[Saved data entries]
--- START ---

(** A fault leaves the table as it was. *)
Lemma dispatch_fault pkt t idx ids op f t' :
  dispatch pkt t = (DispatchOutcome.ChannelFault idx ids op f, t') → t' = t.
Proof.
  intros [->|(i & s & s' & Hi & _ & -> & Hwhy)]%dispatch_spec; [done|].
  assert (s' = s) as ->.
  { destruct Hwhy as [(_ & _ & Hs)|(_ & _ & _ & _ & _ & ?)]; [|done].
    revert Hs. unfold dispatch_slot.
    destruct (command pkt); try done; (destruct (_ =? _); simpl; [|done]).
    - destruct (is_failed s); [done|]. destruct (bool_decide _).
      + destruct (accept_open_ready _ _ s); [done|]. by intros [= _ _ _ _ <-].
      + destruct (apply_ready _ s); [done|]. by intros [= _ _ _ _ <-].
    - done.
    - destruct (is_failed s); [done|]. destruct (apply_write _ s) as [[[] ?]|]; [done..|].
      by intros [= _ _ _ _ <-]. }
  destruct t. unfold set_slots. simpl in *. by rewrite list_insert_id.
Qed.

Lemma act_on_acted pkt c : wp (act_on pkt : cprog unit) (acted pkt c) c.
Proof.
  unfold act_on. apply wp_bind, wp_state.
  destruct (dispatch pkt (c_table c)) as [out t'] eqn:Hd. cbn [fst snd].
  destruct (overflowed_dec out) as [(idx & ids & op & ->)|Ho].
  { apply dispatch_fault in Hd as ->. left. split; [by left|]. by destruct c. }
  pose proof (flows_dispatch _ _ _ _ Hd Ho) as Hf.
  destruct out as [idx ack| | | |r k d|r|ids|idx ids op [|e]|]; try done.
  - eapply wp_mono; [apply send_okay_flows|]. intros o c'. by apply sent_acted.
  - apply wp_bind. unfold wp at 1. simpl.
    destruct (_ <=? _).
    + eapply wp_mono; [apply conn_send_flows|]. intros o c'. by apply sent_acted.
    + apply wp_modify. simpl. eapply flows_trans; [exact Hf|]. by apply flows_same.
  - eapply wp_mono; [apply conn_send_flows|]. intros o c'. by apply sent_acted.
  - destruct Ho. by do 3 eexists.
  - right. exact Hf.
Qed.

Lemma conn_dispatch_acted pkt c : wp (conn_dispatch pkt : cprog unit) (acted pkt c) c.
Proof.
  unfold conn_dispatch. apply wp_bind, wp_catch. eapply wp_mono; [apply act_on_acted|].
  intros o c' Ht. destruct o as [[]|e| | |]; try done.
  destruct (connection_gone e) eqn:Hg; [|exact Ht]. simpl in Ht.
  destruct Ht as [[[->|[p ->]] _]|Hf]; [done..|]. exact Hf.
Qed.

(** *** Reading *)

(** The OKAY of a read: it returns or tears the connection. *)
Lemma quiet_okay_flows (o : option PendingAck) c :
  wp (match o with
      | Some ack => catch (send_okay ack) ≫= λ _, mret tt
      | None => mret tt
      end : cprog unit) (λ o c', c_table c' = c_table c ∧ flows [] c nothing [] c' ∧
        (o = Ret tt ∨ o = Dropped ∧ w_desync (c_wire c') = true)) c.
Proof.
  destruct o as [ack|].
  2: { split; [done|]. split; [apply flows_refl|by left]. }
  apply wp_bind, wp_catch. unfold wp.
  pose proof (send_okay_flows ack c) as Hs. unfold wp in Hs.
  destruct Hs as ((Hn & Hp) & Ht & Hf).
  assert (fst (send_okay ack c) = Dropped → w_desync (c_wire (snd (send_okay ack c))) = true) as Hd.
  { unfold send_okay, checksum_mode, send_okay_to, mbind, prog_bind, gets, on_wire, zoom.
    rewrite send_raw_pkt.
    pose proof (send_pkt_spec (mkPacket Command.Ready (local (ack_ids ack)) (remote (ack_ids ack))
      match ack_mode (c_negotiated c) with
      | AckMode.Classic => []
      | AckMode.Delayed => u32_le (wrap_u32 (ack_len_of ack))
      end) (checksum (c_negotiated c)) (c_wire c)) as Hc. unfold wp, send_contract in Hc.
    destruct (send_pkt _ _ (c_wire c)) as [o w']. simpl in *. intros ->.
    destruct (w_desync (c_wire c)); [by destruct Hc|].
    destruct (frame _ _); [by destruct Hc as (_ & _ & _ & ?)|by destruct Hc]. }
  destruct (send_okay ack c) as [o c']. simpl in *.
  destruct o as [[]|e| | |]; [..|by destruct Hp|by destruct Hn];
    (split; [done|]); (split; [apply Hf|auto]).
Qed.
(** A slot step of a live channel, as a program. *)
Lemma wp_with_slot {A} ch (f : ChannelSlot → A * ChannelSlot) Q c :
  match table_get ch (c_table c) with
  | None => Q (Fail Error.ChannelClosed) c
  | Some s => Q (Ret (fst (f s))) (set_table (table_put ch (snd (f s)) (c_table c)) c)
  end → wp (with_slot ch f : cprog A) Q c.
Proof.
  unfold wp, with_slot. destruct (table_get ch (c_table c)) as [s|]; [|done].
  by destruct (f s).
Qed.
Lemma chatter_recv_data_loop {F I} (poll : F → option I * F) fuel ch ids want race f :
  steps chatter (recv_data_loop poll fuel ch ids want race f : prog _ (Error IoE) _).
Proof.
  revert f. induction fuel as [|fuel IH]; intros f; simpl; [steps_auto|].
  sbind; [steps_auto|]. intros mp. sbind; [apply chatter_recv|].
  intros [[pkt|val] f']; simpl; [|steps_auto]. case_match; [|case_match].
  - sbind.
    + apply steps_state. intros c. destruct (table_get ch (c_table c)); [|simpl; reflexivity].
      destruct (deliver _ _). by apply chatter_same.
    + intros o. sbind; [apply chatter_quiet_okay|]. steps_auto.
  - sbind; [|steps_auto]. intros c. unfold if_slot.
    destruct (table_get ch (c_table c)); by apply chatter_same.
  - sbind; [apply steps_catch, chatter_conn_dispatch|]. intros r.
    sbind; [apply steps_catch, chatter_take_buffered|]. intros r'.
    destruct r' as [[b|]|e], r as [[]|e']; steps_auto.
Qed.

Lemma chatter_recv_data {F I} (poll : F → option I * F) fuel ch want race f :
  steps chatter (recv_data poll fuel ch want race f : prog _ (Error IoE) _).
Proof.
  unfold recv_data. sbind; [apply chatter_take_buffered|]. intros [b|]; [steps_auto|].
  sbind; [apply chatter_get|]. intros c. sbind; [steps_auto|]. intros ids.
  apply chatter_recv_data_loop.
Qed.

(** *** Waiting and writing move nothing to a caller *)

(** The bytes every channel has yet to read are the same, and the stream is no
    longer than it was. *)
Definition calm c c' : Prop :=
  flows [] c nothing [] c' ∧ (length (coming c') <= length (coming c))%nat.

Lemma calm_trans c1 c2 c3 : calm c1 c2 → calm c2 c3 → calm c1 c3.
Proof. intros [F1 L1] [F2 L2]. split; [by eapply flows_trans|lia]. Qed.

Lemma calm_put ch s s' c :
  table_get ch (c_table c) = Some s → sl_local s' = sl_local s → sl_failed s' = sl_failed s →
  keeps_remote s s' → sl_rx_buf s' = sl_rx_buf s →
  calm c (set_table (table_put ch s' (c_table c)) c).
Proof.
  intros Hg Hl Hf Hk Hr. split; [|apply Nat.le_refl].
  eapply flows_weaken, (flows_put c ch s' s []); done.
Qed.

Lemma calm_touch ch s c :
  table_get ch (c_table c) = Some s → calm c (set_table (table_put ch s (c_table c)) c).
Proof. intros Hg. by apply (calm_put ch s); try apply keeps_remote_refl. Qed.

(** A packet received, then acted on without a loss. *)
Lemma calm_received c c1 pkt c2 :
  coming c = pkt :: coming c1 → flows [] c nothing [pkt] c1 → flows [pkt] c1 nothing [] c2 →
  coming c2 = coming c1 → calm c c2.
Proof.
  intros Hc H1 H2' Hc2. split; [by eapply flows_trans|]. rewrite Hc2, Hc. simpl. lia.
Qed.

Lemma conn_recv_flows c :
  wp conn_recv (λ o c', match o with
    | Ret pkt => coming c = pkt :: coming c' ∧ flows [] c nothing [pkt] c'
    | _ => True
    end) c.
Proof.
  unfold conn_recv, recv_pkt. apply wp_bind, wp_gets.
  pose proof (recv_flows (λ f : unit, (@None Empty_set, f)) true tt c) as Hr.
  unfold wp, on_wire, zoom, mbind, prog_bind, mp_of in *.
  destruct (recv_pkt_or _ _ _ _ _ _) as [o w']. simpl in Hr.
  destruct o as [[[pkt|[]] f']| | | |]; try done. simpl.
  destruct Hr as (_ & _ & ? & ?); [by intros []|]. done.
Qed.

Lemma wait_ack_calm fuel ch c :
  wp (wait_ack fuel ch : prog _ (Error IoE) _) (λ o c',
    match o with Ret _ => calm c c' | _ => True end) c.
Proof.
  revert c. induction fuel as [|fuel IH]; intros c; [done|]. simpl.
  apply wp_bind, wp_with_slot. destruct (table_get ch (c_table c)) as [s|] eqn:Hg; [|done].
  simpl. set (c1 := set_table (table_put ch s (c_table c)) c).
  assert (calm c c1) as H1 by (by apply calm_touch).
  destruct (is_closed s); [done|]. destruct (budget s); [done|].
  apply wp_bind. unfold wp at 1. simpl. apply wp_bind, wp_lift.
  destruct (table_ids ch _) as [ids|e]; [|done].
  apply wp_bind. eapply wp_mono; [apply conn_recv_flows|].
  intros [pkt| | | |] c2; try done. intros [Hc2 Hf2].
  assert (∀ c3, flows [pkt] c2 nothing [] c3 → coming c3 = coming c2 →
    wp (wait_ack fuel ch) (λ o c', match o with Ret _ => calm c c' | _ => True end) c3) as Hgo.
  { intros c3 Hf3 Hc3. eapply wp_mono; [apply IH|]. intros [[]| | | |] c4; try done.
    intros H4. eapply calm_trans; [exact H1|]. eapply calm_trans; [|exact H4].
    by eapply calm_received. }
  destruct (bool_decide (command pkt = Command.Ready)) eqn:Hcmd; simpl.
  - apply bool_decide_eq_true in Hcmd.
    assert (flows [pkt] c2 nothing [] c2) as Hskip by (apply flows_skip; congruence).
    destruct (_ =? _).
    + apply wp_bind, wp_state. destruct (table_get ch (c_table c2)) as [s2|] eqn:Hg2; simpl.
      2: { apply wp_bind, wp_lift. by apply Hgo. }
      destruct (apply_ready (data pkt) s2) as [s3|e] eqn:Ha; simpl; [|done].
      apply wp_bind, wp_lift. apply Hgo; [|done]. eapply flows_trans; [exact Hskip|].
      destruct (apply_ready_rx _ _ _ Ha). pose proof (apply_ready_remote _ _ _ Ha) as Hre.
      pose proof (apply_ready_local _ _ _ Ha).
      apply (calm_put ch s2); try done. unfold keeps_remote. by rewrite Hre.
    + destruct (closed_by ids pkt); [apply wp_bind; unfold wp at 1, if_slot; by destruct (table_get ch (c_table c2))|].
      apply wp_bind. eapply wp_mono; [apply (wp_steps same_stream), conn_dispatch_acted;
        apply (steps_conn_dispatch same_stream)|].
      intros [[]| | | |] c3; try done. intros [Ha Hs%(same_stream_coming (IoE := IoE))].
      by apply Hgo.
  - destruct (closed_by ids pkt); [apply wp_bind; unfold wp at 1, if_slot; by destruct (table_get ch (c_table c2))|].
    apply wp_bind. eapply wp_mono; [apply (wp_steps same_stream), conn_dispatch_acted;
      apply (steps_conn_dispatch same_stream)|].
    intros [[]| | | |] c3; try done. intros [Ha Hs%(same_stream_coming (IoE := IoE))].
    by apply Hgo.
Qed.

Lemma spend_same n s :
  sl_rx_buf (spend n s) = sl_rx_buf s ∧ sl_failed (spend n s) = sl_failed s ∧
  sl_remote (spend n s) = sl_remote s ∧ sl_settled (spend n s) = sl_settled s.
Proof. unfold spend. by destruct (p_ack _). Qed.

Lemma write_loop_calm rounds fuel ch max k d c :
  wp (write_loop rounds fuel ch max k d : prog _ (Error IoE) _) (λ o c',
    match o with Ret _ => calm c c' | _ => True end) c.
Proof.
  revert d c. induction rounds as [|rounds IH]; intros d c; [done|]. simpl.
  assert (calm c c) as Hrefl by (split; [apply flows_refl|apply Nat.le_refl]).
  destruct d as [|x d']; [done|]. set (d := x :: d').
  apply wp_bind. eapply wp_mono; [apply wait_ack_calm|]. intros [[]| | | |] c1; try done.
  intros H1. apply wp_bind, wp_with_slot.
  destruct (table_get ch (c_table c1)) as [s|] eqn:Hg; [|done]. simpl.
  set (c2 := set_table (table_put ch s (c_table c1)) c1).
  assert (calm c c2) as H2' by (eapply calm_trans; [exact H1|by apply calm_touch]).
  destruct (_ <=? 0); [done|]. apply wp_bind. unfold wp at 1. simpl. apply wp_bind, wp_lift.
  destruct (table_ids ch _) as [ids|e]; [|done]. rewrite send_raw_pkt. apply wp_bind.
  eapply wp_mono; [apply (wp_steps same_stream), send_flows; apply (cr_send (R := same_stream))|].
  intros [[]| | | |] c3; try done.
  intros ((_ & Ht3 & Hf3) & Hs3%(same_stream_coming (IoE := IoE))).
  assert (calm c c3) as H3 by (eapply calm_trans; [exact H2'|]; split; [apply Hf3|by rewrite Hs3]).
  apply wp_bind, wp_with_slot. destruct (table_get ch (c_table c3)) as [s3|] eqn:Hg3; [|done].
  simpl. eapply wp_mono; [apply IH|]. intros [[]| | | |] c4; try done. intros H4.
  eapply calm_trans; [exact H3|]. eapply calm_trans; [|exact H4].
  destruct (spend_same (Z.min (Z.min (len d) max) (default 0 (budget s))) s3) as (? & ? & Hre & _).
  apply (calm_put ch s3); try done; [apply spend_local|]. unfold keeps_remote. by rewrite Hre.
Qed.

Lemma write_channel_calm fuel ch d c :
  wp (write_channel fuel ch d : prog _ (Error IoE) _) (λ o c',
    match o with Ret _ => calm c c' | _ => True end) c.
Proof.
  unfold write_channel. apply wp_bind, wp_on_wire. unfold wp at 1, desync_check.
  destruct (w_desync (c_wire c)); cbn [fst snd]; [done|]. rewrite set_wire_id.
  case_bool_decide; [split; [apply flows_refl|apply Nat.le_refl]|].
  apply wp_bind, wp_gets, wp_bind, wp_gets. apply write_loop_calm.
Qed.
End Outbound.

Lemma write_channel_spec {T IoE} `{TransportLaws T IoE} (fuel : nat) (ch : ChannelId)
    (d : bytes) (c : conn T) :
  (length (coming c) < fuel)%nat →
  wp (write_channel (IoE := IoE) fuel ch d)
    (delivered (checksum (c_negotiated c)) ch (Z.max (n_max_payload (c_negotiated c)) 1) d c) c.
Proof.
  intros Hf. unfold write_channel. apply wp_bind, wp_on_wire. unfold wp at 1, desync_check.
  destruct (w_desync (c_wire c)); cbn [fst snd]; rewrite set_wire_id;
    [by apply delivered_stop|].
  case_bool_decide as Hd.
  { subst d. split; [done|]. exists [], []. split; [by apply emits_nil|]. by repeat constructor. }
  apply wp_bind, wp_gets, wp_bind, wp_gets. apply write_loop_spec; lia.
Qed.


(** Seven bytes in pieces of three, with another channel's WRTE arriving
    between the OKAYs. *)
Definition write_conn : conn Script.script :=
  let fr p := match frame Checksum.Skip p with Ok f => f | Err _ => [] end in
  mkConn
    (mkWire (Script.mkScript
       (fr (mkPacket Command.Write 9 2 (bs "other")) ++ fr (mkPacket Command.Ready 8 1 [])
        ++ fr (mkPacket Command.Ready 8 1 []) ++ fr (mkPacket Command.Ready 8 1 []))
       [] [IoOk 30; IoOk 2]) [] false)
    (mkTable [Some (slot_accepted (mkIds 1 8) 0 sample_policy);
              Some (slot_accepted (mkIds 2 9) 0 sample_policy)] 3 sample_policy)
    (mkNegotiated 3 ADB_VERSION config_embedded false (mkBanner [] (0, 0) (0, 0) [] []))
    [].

--- END ---

- _Task objective_:
If a line in the records above contains "budget", copy that line.

- _Exercise solution_:
  destruct (is_closed s); [done|]. destruct (budget s); [done|].
  destruct (spend_same (Z.min (Z.min (len d) max) (default 0 (budget s))) s3) as (? & ? & Hre & _).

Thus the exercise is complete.